Terreno pantanoso

*Por Lourembergue Alves

A política é o instrumento para se chegar à justiça. Bem mais para países como o Brasil, onde reina absoluta a desigualdade que, por sua vez, provoca e é ajudada pelos preconceitos, os quais são alimentados também pela intolerância. Esta atinge de morte o Estado democrático, quando paralisado deixa desfalecido o de direito. Situação perigosa.

Pois se vive em uma área toda pantanosa, com toda dificuldade para o soerguimento das instituições, uma vez que estas não são imunes às intempéries. Nem deveriam sê-los. Isto porque elas são tocadas por pessoas, e algumas destas se veem envolvidas em denúncias de desvios, falcatruas e pagamentos e recebimentos de propinas. As delações premiadas, separadas ou alinhadas, têm revelado uma teia de esquemas múltiplos e variados, envolvendo inclusive a elaboração de projetos viciados, aprovados pelos Parlamentos, que beneficiaram determinadas empresas.

Aliás, o ex-governador mato-grossense, Silval Barbosa, recentemente em delação, tirou o véu que encobria os incentivos fiscais concedidos a uma porção de empresários em troca de “retornos”, que serviam para o enriquecimento e bancar campanhas eleitorais de agentes políticos do Estado.

Os executivos da Odebrecht revelaram ter um setor na própria empresa de pagamentos de propinas. Contratos com a Petrobras sustentavam esta ciranda, capaz de abastecer partidos (PP, PMDB e PT) e agentes burocráticos, bem como a atores expressivos do jogo político-eleitoral, entre os quais o ex-presidente da República Luiz Inácio Lula da Silva, com potencial enorme na disputa deste ano, mesmo tendo contra si uma condenação de doze anos e um mês de prisão.

Recursos, votos e manifestações populares movimentaram o ambiente jurídico e político. O STF, provocado por um pedido de Habeas Corpus da defesa, respondeu em plenário, com um placar apertado. Seis dos onze ministros denegaram o pedido. Imediatamente, o TRF-4, de Porto Alegre, abriu o sinal para o juiz federal de primeira instância, Sérgio Moro, que decretou a prisão do réu. Torcedores de um lado e do outro se posicionaram.

Raras foram as posições racionais. O que é bastante triste. Pois este é um cenário em que deveria prevalecer o bom senso, a discussão de ideias, até porque sobre a mesa se encontram os fatos, os crimes, não as cores de bandeiras partidárias, nem a história de vida do dito “paciente” para usar aqui um termo utilizado no meio jurídico.

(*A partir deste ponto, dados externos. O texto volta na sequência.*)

Lemma log_path_closed_form s t : forall g,
  repeat_m t (log_path_step μ ρ ν) (s, h0) g =
  ((s + Rsum (log_return μ h0 ρ ν g) t, log_volatility h0 ρ ν (η g) t),
   advance g (2 * t)).
Proof.
  induction t as [|t IH]; intros g.
  - cbn [repeat_m Rsum log_volatility]. unfold mret, Rand_ret.
    rewrite Rplus_0_r, advance_0. reflexivity.
  - rewrite repeat_m_snoc, IH, log_path_step_eq. cbn [variates consumed advance].
    rewrite advance_advance. f_equal; [f_equal|apply advance_eq; lia].
    + cbn [Rsum]. rewrite Rplus_assoc. do 2 f_equal.
      unfold log_return. rewrite xi_next. reflexivity.
    + cbn [log_volatility]. rewrite eta_next. reflexivity.
Qed.

(** For a positive initial price the two forms of the simulator that 4.1
    allows return the same price and leave the source in the same state. *)
Lemma path_simulator_log_agrees (n : Z) g :
  0 < S0 -> path_simulator_log μ S0 h0 n ρ ν g = path_simulator μ S0 h0 n ρ ν g.
Proof.
  intros HS0. rewrite path_simulator_eq.
  unfold path_simulator_log, mbind, Rand_bind, mret, Rand_ret.
  rewrite log_path_closed_form. cbn [fst].
  rewrite exp_plus, exp_ln by exact HS0. reflexivity.
Qed.

End Path.

(** Every pair of innovation sequences is what some source yields. *)
Lemma source_of_innovations (xs es : nat -> R) (t : nat) :
  (1 <= t)%nat -> ξ (source_of xs es) t = xs t /\ η (source_of xs es) t = es t.
Proof.
  intros Ht. unfold ξ, η, source_of. cbn [variates consumed Nat.add].
  assert (He : Nat.even (2 * (t - 1)) = true).
  { rewrite Nat.even_mul. reflexivity. }
  assert (Ho : Nat.even (2 * (t - 1) + 1) = false).
  { rewrite Nat.even_add, He. reflexivity. }
  assert (Hd : ((2 * (t - 1)) / 2 = t - 1)%nat).
  { rewrite Nat.mul_comm. apply Nat.div_mul. discriminate. }
  assert (Hd' : ((2 * (t - 1) + 1) / 2 = t - 1)%nat).
  { rewrite Nat.mul_comm, Nat.add_comm, Nat.div_add by discriminate. reflexivity. }
  rewrite He, Ho, Hd, Hd'. replace (t - 1 + 1)%nat with t by lia. split; reflexivity.
Qed.




(** ** The Monte Carlo aggregator *)

Lemma Rsum_le (f f' : nat -> R) k :
  (forall i, f i <= f' i) -> Rsum f k <= Rsum f' k.
Proof.
  intros Hle. induction k as [|k IH]; cbn [Rsum]; [lra|].
  specialize (Hle k). lra.
Qed.






Section Aggregator.

Variables (μ S0 h0 K : R) (n : Z) (ρ ν : R).

Lemma realization_next g k :
  realization μ S0 h0 n ρ ν g (k + 1) =
  fst (path_simulator μ S0 h0 n ρ ν (advance g (2 * Z.to_nat n * k))).
Proof. unfold realization. replace (k + 1 - 1)%nat with k by lia. reflexivity. Qed.

(** The running sum after [k] paths: the payoffs of the realizations
    [1..k], each drawn from its own block of [2·n] variates. *)
Lemma mc_loop_eq k : forall acc g,
  repeat_m k (mc_step μ S0 h0 K n ρ ν) acc g =
  (acc + Rsum_from_1 (fun m => payoff K (realization μ S0 h0 n ρ ν g m)) k,
   advance g (2 * Z.to_nat n * k)).
Proof.
  induction k as [|k IH]; intros acc g.
  - cbn [repeat_m]. unfold mret, Rand_ret, Rsum_from_1. cbn [Rsum].
    rewrite Nat.mul_0_r, advance_0, Rplus_0_r. reflexivity.
  - rewrite repeat_m_snoc, IH.
    unfold mc_step, mbind, Rand_bind, mret, Rand_ret.
    rewrite path_simulator_eq, advance_advance.
    unfold Rsum_from_1. cbn [Rsum]. rewrite (realization_next g k).
    rewrite path_simulator_eq. cbn [fst].
    f_equal; [lra | apply advance_eq; lia].
Qed.

Lemma price_option_eq β (M : Z) g :
  price_option β μ S0 h0 K n ρ ν M g =
  (powerRZ β n * (1 / IZR M) *
     Rsum_from_1 (fun m => payoff K (realization μ S0 h0 n ρ ν g m)) (Z.to_nat M),
   advance g (2 * Z.to_nat n * Z.to_nat M)).
Proof.
  unfold price_option, mbind, Rand_bind, mret, Rand_ret.
  rewrite mc_loop_eq, Rplus_0_l. reflexivity.
Qed.

End Aggregator.

(** *** Paths do not share draws *)

Lemma Rsum_ext_below (f f' : nat -> R) k :
  (forall i, (i < k)%nat -> f i = f' i) -> Rsum f k = Rsum f' k.
Proof.
  induction k as [|k IH]; intros Heq; cbn [Rsum]; [reflexivity|].
  rewrite IH, (Heq k) by (intros; auto with arith). reflexivity.
Qed.

Lemma log_volatility_ext_upto h0 ρ ν (e e' : nat -> R) t :
  (forall i, (1 <= i <= t)%nat -> e i = e' i) ->
  log_volatility h0 ρ ν e t = log_volatility h0 ρ ν e' t.
Proof.
  induction t as [|t IH]; intros Heq; cbn [log_volatility]; [reflexivity|].
  rewrite IH, (Heq (S t)) by (intros; try apply Heq; lia). reflexivity.
Qed.

(** The [m]-th realization reads the [m]-th block of [2·n] variates and
    nothing else: two sources that agree on the block give the same
    terminal price, whatever the other paths draw. *)
Lemma realization_reads_own_block μ S0 h0 (n : Z) ρ ν (g g' : rng) (m : nat) :
  consumed g = consumed g' ->
  (forall i, (consumed g + 2 * Z.to_nat n * (m - 1) <= i
              < consumed g + 2 * Z.to_nat n * (m - 1) + 2 * Z.to_nat n)%nat ->
             variates g i = variates g' i) ->
  realization μ S0 h0 n ρ ν g m = realization μ S0 h0 n ρ ν g' m.
Proof.
  intros Hc Hv. unfold realization. rewrite !path_simulator_eq. cbn [fst].
  do 2 f_equal. apply Rsum_ext_below. intros t Ht. unfold log_return.
  f_equal. f_equal; [f_equal|].
  - apply log_volatility_ext_upto. intros i Hi.
    unfold η, advance. cbn [variates consumed]. rewrite <- Hc. apply Hv. lia.
  - unfold ξ, advance. cbn [variates consumed]. rewrite <- Hc. apply Hv. lia.
Qed.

Quando estas últimas se sobressaem, empobrece o debate, que passa a ser movido pela paixão emotiva, com o uso da retórica à moda georgiana, o uso da leitura equivocada do inciso 57 do artigo 5º. da Constituição Federal e, pior ainda, o ignorar propositadamente do inciso 61 deste mesmo artigo, que fala de duas possibilidades de prisão (flagrante delito ou ordem escrita e fundamentada da autoridade judiciária). Acrescentado do velho e surrado discurso de “perseguição política”.

Em meio a estas falas, desconexas e desordenadas, percebe-se que a imensa maioria, senão todos de seus autores não se debruçaram sobre as peças dos advogados de defesa, nem escorregaram os olhos pelas páginas das sentenças, tampouco se deram ao trabalho de assistir aos dez vídeos do depoimento do Lula da Silva ao juiz Moro.

Neste depoimento, pode-se ter uma leitura correta do que se passaram de fato, em especial os vídeos de número 3, 4 e 5. Resultado: predomina o achismo. Quando o momento exige outro comportamento. Pois se está a pisar em um terreno pantanoso, cheio de arapucas, que distanciam das mãos a justiça por meio da impunidade e deixam a vida democrática como a um velho burro empacado, e isto provoca o fim do Estado de direito. É isto.